Le projet annuel portera sur le genre documentaire en collaboration avec le réalisateur Michel Esquirol. Trois courts-métrages vont être produits autour de manifestations qui ont lieu à l’Espal. Le premier sera consacré à l’exposition "Voir l’arbre" présentée de janvier à avril 2013. Ce premier documentaire s’articulera autour d’interviews des artistes, d’images du vernissage et des œuvres exposées. Le second sera consacré à la représentation de la pièce Tartuffe, de Molière, mise en scène par Monique Hervouët. Là aussi, une interview du metteur en scène, des comédiens, des images des répétitions et de la première viendront nourrir le film des élèves. Le troisième documentaire sera consacré aux coulisses de l’Espal, un univers ignoré des collégiens et peut-être même un peu mystérieux. Par ailleurs, le dispositif est parrainé par le cinéaste Costa-Gavras qui est venu récemment rencontrer l’équipe et les élèves. Une journée riche pour les collégiens : ils ont mené une interview du réalisateur tels de vrais professionnels (voir ci-dessous) puis ont reçu les commentaires et conseils du cinéaste sur un des courts-métrages qu’ils ont réalisé. Une leçon de cinéma que ces jeunes ne sont pas près d’oublier.
Réfléchir, créer, analyser : de la photographie...
Pas de temps mort, donc, pour ces élèves qui apprennent en action et en groupes de quatre ou cinq pour le tournage, puis de deux pour le montage.
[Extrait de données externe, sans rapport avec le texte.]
(** However many names a limit goes by, what is kept for a key and a window is
    one of the samples the answer has for it, of the highest usage, and of those
    the one whose names come first; nothing is kept where the answer has none. *)
Theorem merge_keeps_highest m now_epoch items at_ :
  match merged_at (_merge_additional_rate_limits m now_epoch items) at_ with
  | Some w => w ∈ candidates m now_epoch items at_ ∧ ∀ c, c ∈ candidates m now_epoch items at_ → at_least w c
  | None => candidates m now_epoch items at_ = []
  end.
Proof.
  unfold _merge_additional_rate_limits. rewrite merge_as_offers, merged_at_offers. fold (candidates m now_epoch items at_).
  change (merged_at [] at_) with (@None _MergedAdditionalWindow).
  destruct (fold_left add_candidate (candidates m now_epoch items at_) None) as [w|] eqn:E.
  - apply fold_candidates in E as ([[=]|Hin] & _ & Hl). by split.
  - by apply fold_candidates_none in E as [_ ->].
Qed.

(** ** Flights *)

Definition flight_ok (f : Flights.flights) : Prop :=
  (∀ n, is_Some (Flights.tasks f !! n) → n < Flights.next f)
  ∧ ∀ n a, Flights.tasks f !! n = Some (a, Flights.Running) → Flights.inflight f !! a = Some n.

Lemma flight_start_ok a g : flight_ok g → (∀ m, Flights.tasks g !! m ≠ Some (a, Flights.Running)) →
  flight_ok {| Flights.inflight := <[a := Flights.next g]> (Flights.inflight g);
               Flights.tasks := <[Flights.next g := (a, Flights.Running)]> (Flights.tasks g); Flights.next := S (Flights.next g) |}.
Proof.
  intros [Hlt Hrun] Hno. split; simpl.
  - intros m [x [[<- _]|[_ Hm]]%lookup_insert_Some]; [lia|]. assert (m < Flights.next g) by (apply Hlt; by eexists). lia.
  - intros m b [[<- [= <-]]|[_ Hm]]%lookup_insert_Some; [by rewrite lookup_insert_eq|]. rewrite lookup_insert_ne; [by apply Hrun|]. intros <-. by apply (Hno m).
Qed.

Lemma flight_step_ok f f' : Flights.flight_step f f' → flight_ok f → flight_ok f'.
Proof.
  intros [a g|n g|a n g Hn|g] [Hlt Hrun].
  - unfold Flights.run. destruct (Flights.inflight g !! a) as [n|] eqn:En; [destruct (Flights.ended n g) eqn:He; [|by split]|];
      (apply flight_start_ok; [by split|]; intros m Hm; pose proof (Hrun _ _ Hm) as Hi; rewrite En in Hi); [|done].
    assert (n = m) as -> by congruence. unfold Flights.ended in He. by rewrite Hm in He.
  - unfold Flights.finish. destruct (Flights.tasks g !! n) as [[a t]|] eqn:En; [|by split]. split; simpl.
    + intros m [x [[<- _]|[_ Hm]]%lookup_insert_Some]; apply Hlt; by eexists.
    + intros m b [[_ [=]]|[_ Hm]]%lookup_insert_Some. by apply Hrun.
  - unfold Flights._clear_if_current. case_bool_decide as Ha; [|by split]. split; simpl; [done|]. intros m b Hm. rewrite lookup_delete_ne; [by apply Hrun|].
    intros <-. pose proof (Hrun _ _ Hm). assert (n = m) as -> by congruence. change (Flights.tasks g !! m = Some (a, Flights.Running)) in Hm. congruence.
  - unfold Flights.cancel_all. split; simpl.
    + intros m [x Hm]. rewrite map_lookup_imap in Hm. apply Hlt. destruct (Flights.tasks g !! m); [by eexists|done].
    + intros m b Hm. rewrite map_lookup_imap in Hm. destruct (Flights.tasks g !! m) as [[c t]|] eqn:E; [|done]. simpl in Hm. case_bool_decide as Hi.
      * by destruct t; injection Hm as [=].
      * injection Hm as [= -> ->]. by apply Hrun in E.
Qed.

Lemma flights_reachable_ok f : rtc Flights.flight_step Flights.no_flights f → flight_ok f.
Proof.
  intros H. assert (flight_ok Flights.no_flights) as H0 by (split; [by intros n [? [=]]|done]). revert H0. induction H as [|f g h Hs _ IH]; [done|].
  intros Hf. by eapply IH, flight_step_ok.
Qed.

(** However callers, ends of tasks, their clean-up and shutdowns follow each
    other, an account is being refreshed by at most one task that was not told to
    stop, and whoever asks meanwhile waits for that task. *)
Theorem one_refresh_per_account f n a : rtc Flights.flight_step Flights.no_flights f → Flights.tasks f !! n = Some (a, Flights.Running) →
  (∀ n', Flights.tasks f !! n' = Some (a, Flights.Running) → n' = n) ∧ Flights.run a f = (f, n).
Proof.
  intros [_ Hrun]%flights_reachable_ok Hn. pose proof (Hrun _ _ Hn) as Hi. split; [intros n' Hn'%Hrun; congruence|].
  unfold Flights.run, Flights.ended. by rewrite Hi, Hn.
Qed.

(** ** Procedures *)

(** A procedure keeps what is always so, and stays in a relation. *)
Section Keeps.
Context (P : state → Prop) (R : state → state → Prop) `{!PreOrder R}.

Definition keeps {A} (c : proc A) : Prop := ∀ s, P s → P (c s).1 ∧ R s (c s).1.

Lemma keeps_still {A} (c : proc A) : (∀ s, (c s).1 = s) → keeps c.
Proof. intros H s Hs. rewrite H. by split; [|reflexivity]. Qed.
Lemma keeps_bind {A B} (c : proc A) (k : A → proc B) : keeps c → (∀ x, keeps (k x)) → keeps (bind c k).
Proof.
  intros Hc Hk s Hs. destruct (Hc s Hs) as [HP HR]. unfold bind. destruct (c s) as [s' [x|]]; [|by split]. destruct (Hk x s' HP) as [HP' HR'].
  split; [done|]. simpl in HR. by etransitivity.
Qed.
(** What was read is so of a state. *)
Lemma keeps_read {A B} (f : state → A) (k : A → proc B) : (∀ s, P s → keeps (k (f s))) → keeps (bind (read f) k).
Proof. intros H s Hs. exact (H s Hs s Hs). Qed.
Lemma keeps_each {A} (f : A → proc unit) l : (∀ x, keeps (f x)) → keeps (each f l).
Proof. intros Hf. induction l as [|x l IH]; [by apply keeps_still|]. apply keeps_bind; [apply Hf|done]. Qed.
Lemma keeps_if {A} (b : bool) (c d : proc A) : keeps c → keeps d → keeps (if b then c else d).
Proof. by destruct b. Qed.

End Keeps.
Ce souci de construire les apprentissages en faisant et en se confrontant aux difficultés qui émergent inévitablement fonde la pédagogie adoptée par les professeurs. Voici, par exemple, la série progressive d’exercices proposés en début de cinquième pour appréhender les enjeux du cadrage et des plans.
Dans le premier exercice, les élèves observent une photographie qui joue avec une illusion d’optique. Ils ont pour mission d’en réaliser une à leur tour. Il ne s’agit pas d’utiliser des trucages numériques, mais bien de jouer avec des angles de vue et des cadrages qui donnent une impression étrange ou amusante. Dans un second exercice, un scénario est donné à chaque groupe : les élèves doivent le mettre en images en six photos. Un travail qui nécessite de réinvestir les apprentissages du premier exercice, mais exige aussi une réflexion sur la mise en scène.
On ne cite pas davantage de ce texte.